Member of Parliament for Calgary Centre
- Incumbent
- Assumed office October 21, 2019
- Preceded by: Kent Hehr

Personal details
- Party: Conservative
- Spouse: Ruth Pogue
- Children: 4
- Alma mater: University of Alberta (BCom) Richard Ivey School of Business (MBA)

= Greg McLean (politician) =

Canadian politician

Greg McLean is a Canadian politician who was first elected to represent the riding of Calgary Centre in the House of Commons of Canada in the 2019 Canadian federal election. He defeated then-cabinet minister, Kent Hehr, by 20,000 votes.

During the 2021 Canadian federal election, McLean was re-elected for a second term with 51% of the vote.

==Personal life==

Before his election, McLean was a financial professional for 20 years, working with oil & gas and technology start-ups amongst other industries. He was a Chartered Investment Manager, registered as a Portfolio Manager with the Alberta Securities Commission.

Early in his career, he spent six years advising federal Cabinet Ministers Harvie Andre and Jean Corbeil, providing insight into government and regulatory decision-making.

McLean has a Bachelor of Commerce Degree from the University of Alberta, and an MBA from the Richard Ivey School of Business at the University of Western Ontario.

McLean and his wife Ruth Pogue have four sons.

==Political career==
In the 2019 Canadian federal election, McLean was elected to represent Calgary Centre in the House of Commons for the 43rd Canadian Parliament. He introduced two private member's bills, Bill C-262 and Bill C-214, both of which focused on the Income Tax Act.

=== Private member's bills ===
Bill C-262, An Act to amend the Income Tax Act (capture and utilization or storage of greenhouse gases) sought to create a tax credit for expenses incurred by a corporation capturing and storing greenhouse gases. The bill was brought to a vote on June 9, 2021, but it was defeated at the second reading, with only Conservative Party MPs voting in favour.

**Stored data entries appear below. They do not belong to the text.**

(** [add names]: stage the file, or its deletion. *)
Fixpoint add (names : list string) (wc : WorkCopy) : option WorkCopy :=
  match names with
  | [] => Some wc
  | n :: rest =>
      match worktree wc !! n with
      | Some text => add rest (with_files (<[n := text]> (index wc)) (worktree wc) wc)
      | None =>
          _ ← index wc !! n;
          add rest (with_files (delete n (index wc)) (worktree wc) wc)
      end
  end.

(** Move the current branch, or the detached head, to [s]. *)
Definition advance (s : string) (wc : WorkCopy) : WorkCopy :=
  match HEAD wc with
  | OnBranch b => with_refs (<[b := s]> (heads wc)) (remotes wc) (OnBranch b) wc
  | Detached _ => with_refs (heads wc) (remotes wc) (Detached s) wc
  end.

(** [commit message]: with nothing staged the command reports so on its
    standard output and the promise resolves. *)
Definition commit `{Params} (message : string) (now : Z) (wc : WorkCopy)
  : option WorkCopy :=
  h ← head_sha wc; hc ← objects wc !! h;
  if decide (index wc = tree hc) then Some wc
  else
    let c := {| tree := index wc; parents := [h]; subject := message;
                author_date := now |} in
    Some (advance (commit_id c)
                  (with_objects (<[commit_id c := c]> (objects wc)) wc)).

Definition with_push (b s : string) (wc : WorkCopy) (r : Remote) : Remote :=
  {| r_objects := objects wc ∪ r_objects r;
     r_heads := <[b := s]> (r_heads r); r_HEAD := r_HEAD r |}.

(** [push origin b --force], and [push origin b], which the remote rejects
    unless it is a fast-forward. *)
Definition push (b : string) (force : bool) (wc : WorkCopy) (r : Remote)
  : option (WorkCopy * Remote) :=
  s ← heads wc !! b;
  let ff := match r_heads r !! b with
            | Some old => contains wc old s
            | None => true
            end in
  if force || ff then
    Some (with_refs (heads wc) (<[b := s]> (remotes wc)) (HEAD wc) wc,
          with_push b s wc r)
  else None.

(** [push --delete origin b] *)
Definition push_delete (b : string) (wc : WorkCopy) (r : Remote)
  : option (WorkCopy * Remote) :=
  _ ← r_heads r !! b;
  Some (with_refs (heads wc) (delete b (remotes wc)) (HEAD wc) wc,
        {| r_objects := r_objects r; r_heads := delete b (r_heads r);
           r_HEAD := r_HEAD r |}).

(** [branch -d b]: not the current branch, and merged into it. *)
Definition delete_local (b : string) (wc : WorkCopy) : option WorkCopy :=
  s ← heads wc !! b; h ← head_sha wc;
  if decide (HEAD wc = OnBranch b) then None
  else if contains wc s h
       then Some (with_refs (delete b (heads wc)) (remotes wc) (HEAD wc) wc)
       else None.

(** [merge b]: a fast-forward, or nothing to do. *)
Definition merge (b : string) (wc : WorkCopy) : option WorkCopy :=
  '(s, c) ← resolve_commit wc b; h ← head_sha wc;
  if contains wc s h then Some wc
  else if contains wc h s then Some (advance s (switch_to c wc))
  else None.

Definition fetch (wc : WorkCopy) (r : Remote) : WorkCopy :=
  with_refs (heads wc) (r_heads r ∪ remotes wc) (HEAD wc)
            (with_objects (r_objects r ∪ objects wc) wc).
(** A timestamp [datetime] can hold. *)
Definition in_datetime_range (ts : Z) : bool :=
  (Datetime.min_timestamp <=? ts) && (ts <=? Datetime.max_timestamp).


(** Keys all different, at every level: what a Python dict is. *)
Fixpoint distinct (ks : list string) : bool :=
  match ks with
  | [] => true
  | k :: r => negb (mem k r) && distinct r
  end.

Fixpoint wf (v : value) : bool :=
  match v with
  | VList l => forallb wf l
  | VDict d => distinct (map fst d) && forallb (fun kv => wf (snd kv)) d
  | _ => true
  end.

Fixpoint no_dot (s : string) : bool :=
  match s with
  | EmptyString => true
  | String c r => negb (Ascii.eqb c ".") && no_dot r
  end.

Fixpoint all_digits (s : string) : bool :=
  match s with
  | EmptyString => true
  | String c r => Json.is_digit c && all_digits r
  end.

Definition no_digit_head (s : string) : bool :=
  match s with
  | EmptyString => true
  | String c _ => negb (Json.is_digit c)
  end.

(** The characters a serialised value can start with. *)
Definition value_head (c : ascii) : bool :=
  Json.is_digit c
  || existsb (Ascii.eqb c) ["-"; "n"; "t"; "f"; "["; "{"; Json.quote]%char.

Definition elems (l : list value) : string :=
  Json.join "," (map Json.dumps l).

Definition member (kv : string * value) : string :=
  match kv with
  | (k, x) => Json.dumps_str k ++ ":" ++ Json.dumps x
  end.

Definition members (d : dict) : string := Json.join "," (map member d).

(** What the round-trip induction carries for one value. *)
Definition reads_back (x : value) : Prop :=
  forall f rest, wf x = true -> no_digit_head rest = true ->
    (2 * String.length (Json.dumps x) <= f)%nat ->
    Json.parse_value f (Json.dumps x ++ rest) = Some (x, rest).


(* ------------------------------------------------------------------ *)
(** ** A running example *)

(** An issuer and a verifier that trusts it, over the stand-in scheme. *)
Definition acme_service : @LicenseService.t DigestScheme :=
  {| LicenseService.private_key := "issuer-key" : @PrivateKey DigestScheme;
     LicenseService.key_id := "aegis-2026-01";
     LicenseService.issuer := "https://license.biz4a.com" |}.

Definition acme_verifier : @LicenseVerifier.t DigestScheme :=
  {| LicenseVerifier.public_key := "issuer-key" : @PublicKey DigestScheme;
     LicenseVerifier.expected_issuer := "https://license.biz4a.com" |}.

Bill C-214 An Act to amend the Income Tax Act (qualifying environmental trust), which sought to add oil or gas wells to the list of sites that environmental trusts may hold for the purposes of the Qualifying Environmental Trust income tax rate, was discharged without a vote.

=== Political appointments & committees ===

==== 43rd Parliament ====
On September 9, 2020, then Conservative Leader Erin O'Toole named McLean the Shadow Minister for Natural Resources and for the Canadian Northern Economic Development Agency (CanNor). McLean served in this role until August 15, 2021. After the 2021 election, McLean resumed his position as Shadow Minister for Natural Resources and for the Canadian Northern Economic Development Agency in February 22, 2022 until October 11, 2022.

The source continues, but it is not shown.